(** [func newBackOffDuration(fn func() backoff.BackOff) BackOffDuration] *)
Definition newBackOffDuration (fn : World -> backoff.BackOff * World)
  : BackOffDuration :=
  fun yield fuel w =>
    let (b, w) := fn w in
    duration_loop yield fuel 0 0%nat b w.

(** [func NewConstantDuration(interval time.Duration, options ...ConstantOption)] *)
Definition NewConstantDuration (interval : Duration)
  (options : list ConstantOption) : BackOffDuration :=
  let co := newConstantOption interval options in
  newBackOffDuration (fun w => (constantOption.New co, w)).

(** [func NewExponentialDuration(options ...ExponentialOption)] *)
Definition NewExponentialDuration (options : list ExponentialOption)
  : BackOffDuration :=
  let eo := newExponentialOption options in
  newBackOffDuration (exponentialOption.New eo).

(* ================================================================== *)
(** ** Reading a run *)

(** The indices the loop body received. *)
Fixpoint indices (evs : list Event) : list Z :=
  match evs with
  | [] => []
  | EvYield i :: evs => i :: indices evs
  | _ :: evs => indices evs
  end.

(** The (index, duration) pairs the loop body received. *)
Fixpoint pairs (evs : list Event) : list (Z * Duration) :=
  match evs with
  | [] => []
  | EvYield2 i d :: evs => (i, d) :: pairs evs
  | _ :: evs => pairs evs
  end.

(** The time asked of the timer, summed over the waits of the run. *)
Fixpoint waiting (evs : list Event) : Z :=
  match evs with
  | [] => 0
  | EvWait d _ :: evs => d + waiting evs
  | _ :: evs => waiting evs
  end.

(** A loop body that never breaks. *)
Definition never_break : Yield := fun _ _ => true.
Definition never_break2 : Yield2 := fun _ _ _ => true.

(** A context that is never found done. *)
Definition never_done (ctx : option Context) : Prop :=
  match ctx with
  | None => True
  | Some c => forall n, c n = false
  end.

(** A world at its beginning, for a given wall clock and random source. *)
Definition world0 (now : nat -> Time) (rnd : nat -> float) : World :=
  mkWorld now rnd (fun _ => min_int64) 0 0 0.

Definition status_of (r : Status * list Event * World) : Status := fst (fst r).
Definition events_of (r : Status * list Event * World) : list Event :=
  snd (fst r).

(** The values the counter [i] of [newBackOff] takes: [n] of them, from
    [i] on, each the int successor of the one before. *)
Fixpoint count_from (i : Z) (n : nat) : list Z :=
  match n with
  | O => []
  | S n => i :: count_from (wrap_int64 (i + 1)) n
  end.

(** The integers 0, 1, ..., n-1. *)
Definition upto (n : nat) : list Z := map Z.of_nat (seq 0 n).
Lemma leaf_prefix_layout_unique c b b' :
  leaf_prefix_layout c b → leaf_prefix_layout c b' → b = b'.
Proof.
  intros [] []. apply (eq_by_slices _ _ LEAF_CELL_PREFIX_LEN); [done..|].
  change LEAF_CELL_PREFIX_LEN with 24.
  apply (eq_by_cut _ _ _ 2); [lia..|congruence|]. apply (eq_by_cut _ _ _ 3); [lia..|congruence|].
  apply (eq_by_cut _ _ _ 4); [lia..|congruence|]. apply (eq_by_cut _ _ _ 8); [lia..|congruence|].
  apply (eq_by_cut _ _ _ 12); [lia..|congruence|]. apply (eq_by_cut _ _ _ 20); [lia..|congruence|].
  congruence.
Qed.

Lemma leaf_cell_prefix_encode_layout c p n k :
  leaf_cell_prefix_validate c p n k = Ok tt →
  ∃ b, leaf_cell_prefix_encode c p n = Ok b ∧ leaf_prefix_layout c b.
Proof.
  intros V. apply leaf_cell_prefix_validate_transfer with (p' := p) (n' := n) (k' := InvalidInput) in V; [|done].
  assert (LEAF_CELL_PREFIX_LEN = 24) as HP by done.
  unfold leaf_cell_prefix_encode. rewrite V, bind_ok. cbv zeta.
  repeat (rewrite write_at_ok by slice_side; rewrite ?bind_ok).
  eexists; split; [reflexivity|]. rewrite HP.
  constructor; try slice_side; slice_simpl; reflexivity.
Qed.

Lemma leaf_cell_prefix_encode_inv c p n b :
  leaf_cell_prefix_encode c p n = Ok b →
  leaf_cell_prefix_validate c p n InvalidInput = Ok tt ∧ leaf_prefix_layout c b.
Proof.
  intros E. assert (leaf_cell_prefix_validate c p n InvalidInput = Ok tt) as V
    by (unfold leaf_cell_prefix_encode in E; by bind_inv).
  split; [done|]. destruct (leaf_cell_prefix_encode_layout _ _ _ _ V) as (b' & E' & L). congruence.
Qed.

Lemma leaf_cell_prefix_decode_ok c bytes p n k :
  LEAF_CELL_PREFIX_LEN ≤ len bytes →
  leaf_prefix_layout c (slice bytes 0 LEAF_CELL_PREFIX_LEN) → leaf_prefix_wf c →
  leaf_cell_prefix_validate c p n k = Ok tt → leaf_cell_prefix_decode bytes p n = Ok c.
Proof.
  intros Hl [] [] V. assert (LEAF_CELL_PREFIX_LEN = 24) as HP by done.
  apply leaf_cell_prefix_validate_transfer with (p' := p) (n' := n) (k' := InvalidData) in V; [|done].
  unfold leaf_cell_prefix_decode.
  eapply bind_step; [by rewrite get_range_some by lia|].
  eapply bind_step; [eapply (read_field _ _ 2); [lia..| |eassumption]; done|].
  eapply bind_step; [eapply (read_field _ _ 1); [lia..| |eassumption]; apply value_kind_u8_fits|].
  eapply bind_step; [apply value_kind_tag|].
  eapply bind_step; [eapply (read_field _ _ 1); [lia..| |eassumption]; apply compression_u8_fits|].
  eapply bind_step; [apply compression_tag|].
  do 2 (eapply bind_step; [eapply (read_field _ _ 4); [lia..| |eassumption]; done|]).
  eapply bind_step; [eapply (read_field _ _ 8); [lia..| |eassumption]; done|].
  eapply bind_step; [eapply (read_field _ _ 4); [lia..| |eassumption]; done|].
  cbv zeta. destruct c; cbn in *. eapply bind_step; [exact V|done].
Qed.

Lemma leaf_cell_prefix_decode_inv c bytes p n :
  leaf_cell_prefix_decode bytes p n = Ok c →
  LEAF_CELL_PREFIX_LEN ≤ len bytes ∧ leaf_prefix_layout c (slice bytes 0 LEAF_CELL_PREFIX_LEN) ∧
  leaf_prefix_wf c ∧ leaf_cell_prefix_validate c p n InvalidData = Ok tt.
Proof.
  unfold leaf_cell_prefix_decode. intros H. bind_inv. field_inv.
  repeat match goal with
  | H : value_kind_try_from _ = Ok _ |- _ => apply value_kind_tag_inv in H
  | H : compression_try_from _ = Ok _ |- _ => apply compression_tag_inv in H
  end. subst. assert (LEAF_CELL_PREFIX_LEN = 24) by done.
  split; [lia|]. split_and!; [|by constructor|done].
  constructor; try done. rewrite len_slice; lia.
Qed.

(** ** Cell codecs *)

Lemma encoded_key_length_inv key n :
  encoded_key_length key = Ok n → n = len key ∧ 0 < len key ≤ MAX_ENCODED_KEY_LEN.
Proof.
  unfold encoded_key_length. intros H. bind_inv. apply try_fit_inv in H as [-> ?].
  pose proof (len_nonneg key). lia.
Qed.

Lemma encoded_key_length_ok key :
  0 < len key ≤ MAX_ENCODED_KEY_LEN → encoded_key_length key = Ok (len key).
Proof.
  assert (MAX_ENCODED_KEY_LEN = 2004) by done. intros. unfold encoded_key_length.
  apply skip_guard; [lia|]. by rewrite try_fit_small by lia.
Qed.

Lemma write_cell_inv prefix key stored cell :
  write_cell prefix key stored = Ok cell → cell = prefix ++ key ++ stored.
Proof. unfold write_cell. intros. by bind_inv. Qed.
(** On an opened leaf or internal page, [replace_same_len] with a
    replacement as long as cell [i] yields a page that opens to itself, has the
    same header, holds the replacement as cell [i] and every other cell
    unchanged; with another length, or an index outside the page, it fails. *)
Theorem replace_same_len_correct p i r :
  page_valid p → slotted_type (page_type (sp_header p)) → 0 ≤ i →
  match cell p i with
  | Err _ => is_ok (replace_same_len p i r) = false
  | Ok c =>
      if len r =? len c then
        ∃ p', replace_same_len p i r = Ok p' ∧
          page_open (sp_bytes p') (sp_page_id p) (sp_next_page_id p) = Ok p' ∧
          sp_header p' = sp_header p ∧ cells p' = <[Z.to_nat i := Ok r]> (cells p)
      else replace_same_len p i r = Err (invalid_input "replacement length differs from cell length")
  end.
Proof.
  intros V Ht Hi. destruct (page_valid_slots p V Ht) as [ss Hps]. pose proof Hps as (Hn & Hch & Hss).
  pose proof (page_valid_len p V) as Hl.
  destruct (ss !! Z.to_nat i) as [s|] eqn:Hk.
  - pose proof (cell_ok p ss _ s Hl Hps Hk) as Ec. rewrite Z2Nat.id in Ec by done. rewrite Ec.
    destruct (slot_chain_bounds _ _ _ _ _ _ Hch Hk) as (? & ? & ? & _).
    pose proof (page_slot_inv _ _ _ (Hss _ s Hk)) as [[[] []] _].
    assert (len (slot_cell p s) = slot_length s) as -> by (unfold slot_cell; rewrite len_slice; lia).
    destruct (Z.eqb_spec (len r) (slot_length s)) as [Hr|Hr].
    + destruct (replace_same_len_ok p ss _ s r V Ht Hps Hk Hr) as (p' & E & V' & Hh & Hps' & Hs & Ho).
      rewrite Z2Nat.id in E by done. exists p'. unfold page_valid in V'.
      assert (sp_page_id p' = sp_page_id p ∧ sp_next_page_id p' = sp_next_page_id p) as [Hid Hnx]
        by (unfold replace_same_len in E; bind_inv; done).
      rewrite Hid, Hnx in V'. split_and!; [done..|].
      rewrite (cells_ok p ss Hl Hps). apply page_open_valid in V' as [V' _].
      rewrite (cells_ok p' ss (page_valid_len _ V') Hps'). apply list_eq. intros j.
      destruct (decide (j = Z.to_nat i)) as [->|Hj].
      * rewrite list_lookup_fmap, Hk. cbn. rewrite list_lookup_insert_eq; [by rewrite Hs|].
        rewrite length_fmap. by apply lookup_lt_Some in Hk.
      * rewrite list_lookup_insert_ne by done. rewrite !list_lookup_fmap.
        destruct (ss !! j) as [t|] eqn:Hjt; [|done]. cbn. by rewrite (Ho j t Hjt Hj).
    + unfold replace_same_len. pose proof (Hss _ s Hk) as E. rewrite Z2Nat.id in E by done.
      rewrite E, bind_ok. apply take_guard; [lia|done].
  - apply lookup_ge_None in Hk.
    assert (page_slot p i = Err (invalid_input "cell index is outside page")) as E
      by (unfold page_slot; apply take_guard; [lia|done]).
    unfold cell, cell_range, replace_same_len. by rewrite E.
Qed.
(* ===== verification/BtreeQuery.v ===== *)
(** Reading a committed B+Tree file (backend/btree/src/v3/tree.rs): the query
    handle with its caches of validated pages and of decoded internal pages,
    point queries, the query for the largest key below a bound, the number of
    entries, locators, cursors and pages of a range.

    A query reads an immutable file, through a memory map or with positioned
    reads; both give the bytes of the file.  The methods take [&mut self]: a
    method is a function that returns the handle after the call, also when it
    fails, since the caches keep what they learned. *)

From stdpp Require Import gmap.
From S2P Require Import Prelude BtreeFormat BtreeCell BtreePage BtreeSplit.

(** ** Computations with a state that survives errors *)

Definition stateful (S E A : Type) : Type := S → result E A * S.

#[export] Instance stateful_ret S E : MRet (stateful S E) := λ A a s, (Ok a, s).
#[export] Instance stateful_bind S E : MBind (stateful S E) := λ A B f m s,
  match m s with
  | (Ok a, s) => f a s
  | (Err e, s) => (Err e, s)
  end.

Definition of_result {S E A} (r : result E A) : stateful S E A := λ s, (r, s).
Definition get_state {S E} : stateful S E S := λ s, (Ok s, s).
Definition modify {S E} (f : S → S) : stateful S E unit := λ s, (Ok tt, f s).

==

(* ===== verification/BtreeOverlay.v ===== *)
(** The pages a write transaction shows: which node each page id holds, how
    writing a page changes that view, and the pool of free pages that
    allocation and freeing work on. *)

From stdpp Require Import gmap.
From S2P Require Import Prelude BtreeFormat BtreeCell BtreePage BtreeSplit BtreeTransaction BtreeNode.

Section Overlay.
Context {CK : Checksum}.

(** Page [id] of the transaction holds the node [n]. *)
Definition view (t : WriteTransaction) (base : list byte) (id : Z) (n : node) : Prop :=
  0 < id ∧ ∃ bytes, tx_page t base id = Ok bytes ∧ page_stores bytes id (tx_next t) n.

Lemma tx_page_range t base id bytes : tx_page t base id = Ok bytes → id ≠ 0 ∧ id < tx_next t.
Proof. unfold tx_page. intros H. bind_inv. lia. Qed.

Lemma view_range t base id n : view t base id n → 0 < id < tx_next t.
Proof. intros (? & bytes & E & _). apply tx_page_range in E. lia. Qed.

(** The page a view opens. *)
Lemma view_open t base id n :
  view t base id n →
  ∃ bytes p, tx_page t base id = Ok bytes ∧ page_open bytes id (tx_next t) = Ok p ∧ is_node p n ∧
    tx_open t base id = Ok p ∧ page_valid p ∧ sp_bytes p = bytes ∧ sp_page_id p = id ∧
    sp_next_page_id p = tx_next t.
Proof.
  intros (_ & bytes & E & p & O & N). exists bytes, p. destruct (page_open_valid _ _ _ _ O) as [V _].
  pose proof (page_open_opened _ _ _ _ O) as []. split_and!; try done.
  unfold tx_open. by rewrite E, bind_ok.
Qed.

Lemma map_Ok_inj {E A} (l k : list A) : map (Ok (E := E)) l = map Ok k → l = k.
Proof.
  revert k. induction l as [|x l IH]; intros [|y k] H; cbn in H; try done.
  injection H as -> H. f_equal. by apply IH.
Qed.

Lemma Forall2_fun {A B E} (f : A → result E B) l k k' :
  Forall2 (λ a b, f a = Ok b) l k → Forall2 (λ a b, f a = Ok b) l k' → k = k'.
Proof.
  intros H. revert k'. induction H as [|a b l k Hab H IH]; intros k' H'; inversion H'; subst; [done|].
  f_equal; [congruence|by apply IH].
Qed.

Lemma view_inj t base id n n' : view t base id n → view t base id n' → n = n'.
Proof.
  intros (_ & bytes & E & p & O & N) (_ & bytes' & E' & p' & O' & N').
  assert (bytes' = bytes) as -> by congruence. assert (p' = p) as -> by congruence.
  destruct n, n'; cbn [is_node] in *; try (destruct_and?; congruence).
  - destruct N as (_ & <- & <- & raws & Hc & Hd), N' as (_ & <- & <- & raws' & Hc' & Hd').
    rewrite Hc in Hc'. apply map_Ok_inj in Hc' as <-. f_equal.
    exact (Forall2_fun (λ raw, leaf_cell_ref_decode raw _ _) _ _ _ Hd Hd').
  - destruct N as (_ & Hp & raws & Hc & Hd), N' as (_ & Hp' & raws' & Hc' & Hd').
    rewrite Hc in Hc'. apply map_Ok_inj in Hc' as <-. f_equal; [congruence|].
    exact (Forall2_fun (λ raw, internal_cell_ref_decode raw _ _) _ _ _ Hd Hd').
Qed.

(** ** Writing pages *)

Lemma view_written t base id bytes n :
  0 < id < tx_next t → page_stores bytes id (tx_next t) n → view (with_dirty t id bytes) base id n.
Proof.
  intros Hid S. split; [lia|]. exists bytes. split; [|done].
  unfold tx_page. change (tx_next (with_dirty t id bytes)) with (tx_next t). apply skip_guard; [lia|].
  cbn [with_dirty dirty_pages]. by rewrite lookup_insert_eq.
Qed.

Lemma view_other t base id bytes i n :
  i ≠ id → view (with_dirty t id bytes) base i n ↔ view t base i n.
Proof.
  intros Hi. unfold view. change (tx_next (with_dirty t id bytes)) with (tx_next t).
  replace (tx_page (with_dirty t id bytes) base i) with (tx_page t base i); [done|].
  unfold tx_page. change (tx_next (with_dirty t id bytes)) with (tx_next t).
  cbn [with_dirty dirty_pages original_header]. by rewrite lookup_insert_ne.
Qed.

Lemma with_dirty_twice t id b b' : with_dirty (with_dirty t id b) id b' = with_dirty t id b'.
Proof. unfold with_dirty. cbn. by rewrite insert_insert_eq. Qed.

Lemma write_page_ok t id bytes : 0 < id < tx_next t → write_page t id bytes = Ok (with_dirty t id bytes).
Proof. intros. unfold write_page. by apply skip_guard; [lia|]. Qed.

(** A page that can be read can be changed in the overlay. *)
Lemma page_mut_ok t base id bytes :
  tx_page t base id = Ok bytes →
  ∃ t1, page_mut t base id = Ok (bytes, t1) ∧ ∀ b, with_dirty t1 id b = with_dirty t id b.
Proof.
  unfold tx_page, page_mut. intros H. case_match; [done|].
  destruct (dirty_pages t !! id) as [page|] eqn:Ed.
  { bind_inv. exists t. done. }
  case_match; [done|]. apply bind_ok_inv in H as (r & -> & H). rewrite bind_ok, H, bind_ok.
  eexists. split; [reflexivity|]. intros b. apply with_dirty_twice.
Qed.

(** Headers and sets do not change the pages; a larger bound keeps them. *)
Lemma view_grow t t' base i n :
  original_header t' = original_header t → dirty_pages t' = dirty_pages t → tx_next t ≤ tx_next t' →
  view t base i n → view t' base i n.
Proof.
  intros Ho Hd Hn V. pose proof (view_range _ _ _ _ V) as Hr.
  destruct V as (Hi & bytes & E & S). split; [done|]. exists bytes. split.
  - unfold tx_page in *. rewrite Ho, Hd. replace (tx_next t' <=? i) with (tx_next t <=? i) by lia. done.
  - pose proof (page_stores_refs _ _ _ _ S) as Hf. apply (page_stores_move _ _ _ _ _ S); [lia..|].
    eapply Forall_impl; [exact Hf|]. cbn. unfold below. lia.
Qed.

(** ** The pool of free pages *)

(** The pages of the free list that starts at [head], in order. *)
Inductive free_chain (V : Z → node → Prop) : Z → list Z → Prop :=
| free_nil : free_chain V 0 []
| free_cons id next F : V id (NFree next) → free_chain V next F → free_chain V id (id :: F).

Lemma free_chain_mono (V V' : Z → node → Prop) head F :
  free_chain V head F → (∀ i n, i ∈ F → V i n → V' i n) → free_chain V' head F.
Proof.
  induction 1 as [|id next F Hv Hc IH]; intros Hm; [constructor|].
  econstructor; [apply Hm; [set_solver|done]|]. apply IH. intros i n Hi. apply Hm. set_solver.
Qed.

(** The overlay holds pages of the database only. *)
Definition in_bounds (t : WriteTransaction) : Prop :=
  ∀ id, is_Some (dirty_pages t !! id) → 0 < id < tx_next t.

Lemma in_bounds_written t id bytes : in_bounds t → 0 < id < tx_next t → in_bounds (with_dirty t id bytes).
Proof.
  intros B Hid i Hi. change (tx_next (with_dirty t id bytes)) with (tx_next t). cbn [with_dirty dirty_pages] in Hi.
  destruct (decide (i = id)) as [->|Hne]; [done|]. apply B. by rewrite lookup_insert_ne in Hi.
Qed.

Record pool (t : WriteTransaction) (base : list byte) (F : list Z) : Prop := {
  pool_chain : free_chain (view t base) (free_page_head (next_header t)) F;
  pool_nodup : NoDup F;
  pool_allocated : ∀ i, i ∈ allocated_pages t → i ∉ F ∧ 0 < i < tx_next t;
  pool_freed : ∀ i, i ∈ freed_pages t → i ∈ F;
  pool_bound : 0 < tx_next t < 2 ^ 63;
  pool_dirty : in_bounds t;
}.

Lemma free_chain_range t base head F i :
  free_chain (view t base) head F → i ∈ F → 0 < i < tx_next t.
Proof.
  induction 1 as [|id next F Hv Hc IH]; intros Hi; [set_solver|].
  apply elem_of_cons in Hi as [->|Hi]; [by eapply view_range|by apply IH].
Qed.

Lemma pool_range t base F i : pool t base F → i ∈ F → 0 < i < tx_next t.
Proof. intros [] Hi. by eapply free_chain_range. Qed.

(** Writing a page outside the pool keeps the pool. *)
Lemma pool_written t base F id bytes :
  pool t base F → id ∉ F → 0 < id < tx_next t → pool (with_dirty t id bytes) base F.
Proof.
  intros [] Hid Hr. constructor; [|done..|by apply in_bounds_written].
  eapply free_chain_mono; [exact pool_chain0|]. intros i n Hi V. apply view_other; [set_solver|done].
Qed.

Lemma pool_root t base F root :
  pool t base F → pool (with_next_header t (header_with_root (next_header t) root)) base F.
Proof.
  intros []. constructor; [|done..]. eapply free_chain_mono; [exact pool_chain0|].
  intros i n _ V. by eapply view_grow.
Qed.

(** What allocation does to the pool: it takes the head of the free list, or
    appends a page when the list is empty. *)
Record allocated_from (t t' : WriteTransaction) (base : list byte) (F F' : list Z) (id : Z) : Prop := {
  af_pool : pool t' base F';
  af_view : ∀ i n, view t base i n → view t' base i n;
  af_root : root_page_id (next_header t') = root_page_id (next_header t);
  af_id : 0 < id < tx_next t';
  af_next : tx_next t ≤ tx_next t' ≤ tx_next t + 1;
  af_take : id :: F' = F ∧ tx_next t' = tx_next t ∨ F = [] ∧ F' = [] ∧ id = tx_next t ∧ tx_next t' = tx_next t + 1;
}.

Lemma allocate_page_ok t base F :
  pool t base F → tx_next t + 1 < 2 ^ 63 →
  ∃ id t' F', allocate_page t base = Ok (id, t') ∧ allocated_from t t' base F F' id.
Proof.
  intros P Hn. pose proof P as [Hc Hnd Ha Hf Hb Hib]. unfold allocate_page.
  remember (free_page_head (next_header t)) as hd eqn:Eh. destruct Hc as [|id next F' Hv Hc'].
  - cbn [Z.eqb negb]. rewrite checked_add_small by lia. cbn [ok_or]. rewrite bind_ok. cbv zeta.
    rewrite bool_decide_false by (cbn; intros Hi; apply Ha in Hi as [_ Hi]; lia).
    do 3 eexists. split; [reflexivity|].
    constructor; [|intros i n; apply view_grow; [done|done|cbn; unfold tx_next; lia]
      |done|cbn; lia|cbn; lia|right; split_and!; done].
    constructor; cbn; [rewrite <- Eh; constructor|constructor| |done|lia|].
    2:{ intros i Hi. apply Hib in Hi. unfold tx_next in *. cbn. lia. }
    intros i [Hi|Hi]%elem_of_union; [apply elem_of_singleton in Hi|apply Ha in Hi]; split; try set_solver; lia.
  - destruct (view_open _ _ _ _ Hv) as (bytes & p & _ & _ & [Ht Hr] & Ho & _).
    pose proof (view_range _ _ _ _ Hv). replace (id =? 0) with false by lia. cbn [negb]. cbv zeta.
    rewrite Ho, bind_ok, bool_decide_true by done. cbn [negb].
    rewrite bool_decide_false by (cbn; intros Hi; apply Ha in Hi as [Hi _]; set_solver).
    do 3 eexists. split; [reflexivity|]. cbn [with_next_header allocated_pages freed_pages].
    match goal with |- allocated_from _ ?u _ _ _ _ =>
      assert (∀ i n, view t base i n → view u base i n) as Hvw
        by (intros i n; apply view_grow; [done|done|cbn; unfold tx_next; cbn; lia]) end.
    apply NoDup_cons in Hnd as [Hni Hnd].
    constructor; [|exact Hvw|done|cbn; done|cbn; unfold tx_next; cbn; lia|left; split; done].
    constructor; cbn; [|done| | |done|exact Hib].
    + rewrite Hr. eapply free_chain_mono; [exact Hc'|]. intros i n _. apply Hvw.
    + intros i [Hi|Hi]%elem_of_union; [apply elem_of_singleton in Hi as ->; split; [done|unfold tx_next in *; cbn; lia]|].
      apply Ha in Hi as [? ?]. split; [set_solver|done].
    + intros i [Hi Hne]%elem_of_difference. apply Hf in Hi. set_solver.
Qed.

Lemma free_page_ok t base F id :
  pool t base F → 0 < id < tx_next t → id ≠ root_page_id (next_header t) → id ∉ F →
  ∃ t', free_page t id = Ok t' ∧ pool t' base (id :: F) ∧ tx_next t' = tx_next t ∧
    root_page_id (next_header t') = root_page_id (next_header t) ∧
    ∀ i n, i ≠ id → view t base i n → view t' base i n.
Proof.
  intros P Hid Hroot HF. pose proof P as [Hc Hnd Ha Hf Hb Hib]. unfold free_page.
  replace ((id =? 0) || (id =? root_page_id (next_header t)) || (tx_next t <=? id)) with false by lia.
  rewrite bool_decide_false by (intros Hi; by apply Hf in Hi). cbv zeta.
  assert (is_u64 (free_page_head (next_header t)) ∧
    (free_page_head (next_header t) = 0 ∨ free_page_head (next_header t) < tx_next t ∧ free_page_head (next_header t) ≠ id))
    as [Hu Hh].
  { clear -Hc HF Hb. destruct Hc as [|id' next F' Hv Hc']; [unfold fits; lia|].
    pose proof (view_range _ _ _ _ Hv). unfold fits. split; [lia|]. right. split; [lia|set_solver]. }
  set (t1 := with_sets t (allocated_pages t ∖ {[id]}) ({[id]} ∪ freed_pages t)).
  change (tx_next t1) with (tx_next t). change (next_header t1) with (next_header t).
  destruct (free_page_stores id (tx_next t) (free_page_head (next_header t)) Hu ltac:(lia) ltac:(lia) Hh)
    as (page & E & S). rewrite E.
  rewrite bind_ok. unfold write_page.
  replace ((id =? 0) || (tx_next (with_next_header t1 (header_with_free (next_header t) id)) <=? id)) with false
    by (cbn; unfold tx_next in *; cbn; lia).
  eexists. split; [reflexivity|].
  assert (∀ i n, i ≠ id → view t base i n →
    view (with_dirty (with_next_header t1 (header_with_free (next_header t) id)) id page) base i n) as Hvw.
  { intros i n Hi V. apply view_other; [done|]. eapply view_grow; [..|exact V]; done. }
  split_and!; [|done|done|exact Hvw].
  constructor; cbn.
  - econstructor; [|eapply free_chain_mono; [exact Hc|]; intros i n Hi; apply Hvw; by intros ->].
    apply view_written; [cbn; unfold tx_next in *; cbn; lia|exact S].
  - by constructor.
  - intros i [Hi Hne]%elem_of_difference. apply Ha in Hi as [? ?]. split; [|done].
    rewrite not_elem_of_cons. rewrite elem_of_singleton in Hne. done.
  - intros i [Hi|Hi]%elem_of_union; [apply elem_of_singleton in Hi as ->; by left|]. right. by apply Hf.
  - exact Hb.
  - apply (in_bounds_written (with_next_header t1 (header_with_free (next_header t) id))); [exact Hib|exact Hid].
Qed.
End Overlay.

...

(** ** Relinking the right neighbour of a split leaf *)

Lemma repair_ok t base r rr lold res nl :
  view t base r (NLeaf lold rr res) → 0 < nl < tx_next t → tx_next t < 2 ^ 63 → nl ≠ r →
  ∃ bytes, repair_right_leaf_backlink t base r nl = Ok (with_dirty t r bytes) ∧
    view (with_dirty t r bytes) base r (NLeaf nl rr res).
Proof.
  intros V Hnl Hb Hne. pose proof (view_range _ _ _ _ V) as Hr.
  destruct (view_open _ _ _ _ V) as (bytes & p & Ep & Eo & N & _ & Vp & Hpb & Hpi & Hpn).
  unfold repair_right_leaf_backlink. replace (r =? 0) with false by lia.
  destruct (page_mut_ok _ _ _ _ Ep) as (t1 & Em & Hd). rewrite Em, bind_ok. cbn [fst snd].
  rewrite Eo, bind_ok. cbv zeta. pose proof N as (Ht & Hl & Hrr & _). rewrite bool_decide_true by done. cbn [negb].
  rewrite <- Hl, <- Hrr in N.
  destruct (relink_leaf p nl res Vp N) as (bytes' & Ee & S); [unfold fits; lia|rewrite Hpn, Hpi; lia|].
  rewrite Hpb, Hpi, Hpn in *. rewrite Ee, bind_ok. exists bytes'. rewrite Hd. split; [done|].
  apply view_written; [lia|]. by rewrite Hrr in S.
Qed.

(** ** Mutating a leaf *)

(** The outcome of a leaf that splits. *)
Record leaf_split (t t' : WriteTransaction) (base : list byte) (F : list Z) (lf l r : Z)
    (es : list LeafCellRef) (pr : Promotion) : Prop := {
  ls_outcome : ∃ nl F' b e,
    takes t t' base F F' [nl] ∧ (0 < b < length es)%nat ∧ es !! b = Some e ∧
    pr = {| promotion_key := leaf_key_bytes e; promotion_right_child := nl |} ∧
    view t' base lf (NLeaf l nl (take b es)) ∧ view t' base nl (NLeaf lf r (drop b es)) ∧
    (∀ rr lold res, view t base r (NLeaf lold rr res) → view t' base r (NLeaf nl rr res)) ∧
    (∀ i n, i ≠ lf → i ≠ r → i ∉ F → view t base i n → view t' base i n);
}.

## Problem requirements
Set down exactly the lines of the data above, beginning with the line that has "replacement as long" and ending with the line that has "- pose proof (cell_ok", and no others.

## Response below
    replacement as long as cell [i] yields a page that opens to itself, has the
    same header, holds the replacement as cell [i] and every other cell
    unchanged; with another length, or an index outside the page, it fails. *)
Theorem replace_same_len_correct p i r :
  page_valid p → slotted_type (page_type (sp_header p)) → 0 ≤ i →
  match cell p i with
  | Err _ => is_ok (replace_same_len p i r) = false
  | Ok c =>
      if len r =? len c then
        ∃ p', replace_same_len p i r = Ok p' ∧
          page_open (sp_bytes p') (sp_page_id p) (sp_next_page_id p) = Ok p' ∧
          sp_header p' = sp_header p ∧ cells p' = <[Z.to_nat i := Ok r]> (cells p)
      else replace_same_len p i r = Err (invalid_input "replacement length differs from cell length")
  end.
Proof.
  intros V Ht Hi. destruct (page_valid_slots p V Ht) as [ss Hps]. pose proof Hps as (Hn & Hch & Hss).
  pose proof (page_valid_len p V) as Hl.
  destruct (ss !! Z.to_nat i) as [s|] eqn:Hk.
  - pose proof (cell_ok p ss _ s Hl Hps Hk) as Ec. rewrite Z2Nat.id in Ec by done. rewrite Ec.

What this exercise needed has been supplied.